Stoyky (Russian: Стойкий, lit. 'Steadfast') was one of 18 Storozhevoy-class destroyer (officially known as Project 7U) built for the Soviet Navy during the late 1930s. Although she began construction as a Project 7 Gnevny-class destroyer, Stoyky was completed in 1940 to the modified Project 7U design.

Serving with the Baltic Fleet, she participated in minelaying and escort operations in the Gulf of Riga campaign after the start of the German invasion of the Soviet Union (Operation Barbarossa) in June 1941. Taken out of action by propeller damage in the first half of July, the destroyer returned to service in late August, conducting shore bombardments and minelaying during the Siege of Leningrad. In November and December she participated in the evacuation of Hanko, after which she remained in Leningrad. Stoyky saw little action for the rest of the war, receiving the title of Guards in 1942 and being renamed Vitse-Admiral Drozd (Вице-адмирал Дрозд) in 1943. Postwar, she continued to serve in the Baltic and was briefly converted to a target ship before being sunk during a 1961 storm.

Design and description[edit]

Originally built as a Gnevny-class ship, Stoyky and her sister ships were completed to the modified Project 7U design after Joseph Stalin, General Secretary of the Communist Party of the Soviet Union, ordered that the latter be built with their boilers arranged en echelon, instead of linked as in the Gnevnys, so that a ship could still move with one or two boilers disabled.[1]

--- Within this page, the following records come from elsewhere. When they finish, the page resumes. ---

(** * Personal Health SMS Bot (app.py): a shallow embedding and its properties

    The Flask application has three routes: the health check, the cron
    trigger of the daily check-in and the webhook that receives forwarded
    SMS.  This development embeds
    - the text handling of the webhook: [str.strip], [str.lower], the
      substring test and the regular expression of the urgency rating;
    - the collaborators (the Google sheet, the push gateway, the logger,
      the clock and the environment variables) as an explicit world and
      an environment, threaded through a small state-and-exception monad;
    - the functions of app.py under their own names.
    The properties follow: first of the text functions, then of single
    runs, then of the handlers as a whole. *)

From Stdlib Require Import ZArith NArith List Bool Lia Ascii String.
From stdpp Require Import base option list gmap.

Local Open Scope N_scope.

(** ** Text

    A Python [str] is a sequence of Unicode code points.  A code point is
    its number; a text is the list of its code points. *)

Abbreviation cp := N (only parsing).
Abbreviation str := (list N) (only parsing).

(** An ASCII literal of the source, as code points. *)
Definition text (s : string) : str :=
  map N_of_ascii (list_ascii_of_string s).
Arguments text s%_string.

(** Python consults the Unicode character database for code points above
    127.  The three look-ups the program depends on are kept abstract:
    everything below holds for whatever these tables contain.
    [uni_lower before c after] is the lower-case form of [c] standing
    in_range [before] (nearest code point first) and [after]; the context
    is there because [str.lower] treats a final capital sigma specially. *)
Class Unicode := {
  uni_lower : str -> cp -> str -> str;
  uni_isspace : cp -> bool;
  uni_isalnum : cp -> bool
}.

(** The tables that know no character beyond ASCII. *)
Definition ascii_tables : Unicode := {|
  uni_lower := fun _ c _ => [c];
  uni_isspace := fun _ => false;
  uni_isalnum := fun _ => false
|}.

Section Text.
Context {U : Unicode}.

Definition in_range (lo hi c : cp) : bool := (lo <=? c) && (c <=? hi).

Definition ascii_lower (c : cp) : cp :=
  if in_range 65 90 c then c + 32 else c.

(** [str.lower()] *)
Fixpoint lower_from (before s : str) : str :=
  match s with
  | [] => []
  | c :: s' =>
      (if c <? 128 then [ascii_lower c] else uni_lower before c s')
        ++ lower_from (c :: before) s'
  end.

Definition py_lower (s : str) : str := lower_from [] s.

(** [str.isspace] on one code point: tab, newline, vertical tab, form
    feed, carriage return, the four separators 28..31 and the space. *)
Definition py_isspace (c : cp) : bool :=
  if c <? 128 then in_range 9 13 c || in_range 28 31 c || (c =? 32)
  else uni_isspace c.

Fixpoint lstrip (s : str) : str :=
  match s with
  | [] => []
  | c :: s' => if py_isspace c then lstrip s' else s
  end.

Definition rstrip (s : str) : str := rev (lstrip (rev s)).

(** [str.strip()] *)
Definition py_strip (s : str) : str := rstrip (lstrip s).

Fixpoint starts_with (p s : str) : bool :=
  match p, s with
  | [], _ => true
  | _ :: _, [] => false
  | a :: p', b :: s' => (a =? b) && starts_with p' s'
  end.

(** [needle in s] *)
Fixpoint contains (needle s : str) : bool :=
  starts_with needle s ||
  match s with
  | [] => false
  | _ :: s' => contains needle s'
  end.

(** [sep.join(parts)] *)
Fixpoint join (sep : str) (parts : list str) : str :=
  match parts with
  | [] => []
  | [p] => p
  | p :: rest => p ++ sep ++ join sep rest
  end.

Like the Gnevnys, the Project 7U destroyers had an overall length of 112.5 meters (369 ft 1 in) and a beam of 10.2 meters (33 ft 6 in), but they had a reduced draft of 3.98 meters (13 ft 1 in) at deep load. The ships were slightly overweight, displacing 1,727 metric tons (1,700 long tons) at standard load and 2,279 metric tons (2,243 long tons) at deep load. The crew complement of the Storozhevoy class numbered 207 in peacetime, but this increased to 271 in wartime, as more personnel were needed to operate additional equipment.[2] Each ship had a pair of geared steam turbines, each driving one propeller, rated to produce 54,000 shaft horsepower (40,000 kW) using steam from four water-tube boilers, which the designers expected would exceed the 37-knot (69 km/h; 43 mph) speed of the Project 7s because there was additional steam available. Some fell short of it, although specific figures for most individual ships have not survived. Variations in fuel oil capacity meant that the range of the Project 7Us varied from 1,380 to 2,700 nautical miles (2,560 to 5,000 km; 1,590 to 3,110 mi) at 19 knots (35 km/h; 22 mph), that upper figure demonstrated by Storozhevoy.[3]

The Project 7U-class ships mounted four 130-millimeter (5.1 in) B-13 guns in two pairs of superfiring single mounts fore and aft of the superstructure. Anti-aircraft defense was provided by a pair of 76.2-millimeter (3 in) 34-K AA guns in single mounts and three 45-millimeter (1.8 in) 21-K AA guns,[4] as well as four 12.7-millimeter (0.50 in) DK or DShK machine guns. They carried six 533 mm (21 in) torpedo tubes in two rotating triple mounts amidships. The ships could also carry a maximum of 58 to 96 mines and 30 depth charges. They were fitted with a set of Mars hydrophones for anti-submarine work, although these were useless at speeds over 3 knots (5.6 km/h; 3.5 mph).[5]


During her August 1941 repairs, Stoyky received a Soviet-produced Ultrafon sonar, two 37-millimeter (1.5 in) 70-K AA guns, and two BMB-1 depth-charge throwers. A temporary degaussing coil installed while in Tallinn in early July was replaced by the LFTI degaussing system in early September.[6] In 1944–1945, the ship exchanged both of her 21-K mounts for six 70-Ks in single mounts and an additional 34-K mount. By the end of the war, she had received a Lend-Lease British Type 291 search radar and a British Type 128 ASDIC system. After the war, all of her AA guns were replaced by eight water-cooled V-11M versions of the 70-K gun in twin mounts.[7]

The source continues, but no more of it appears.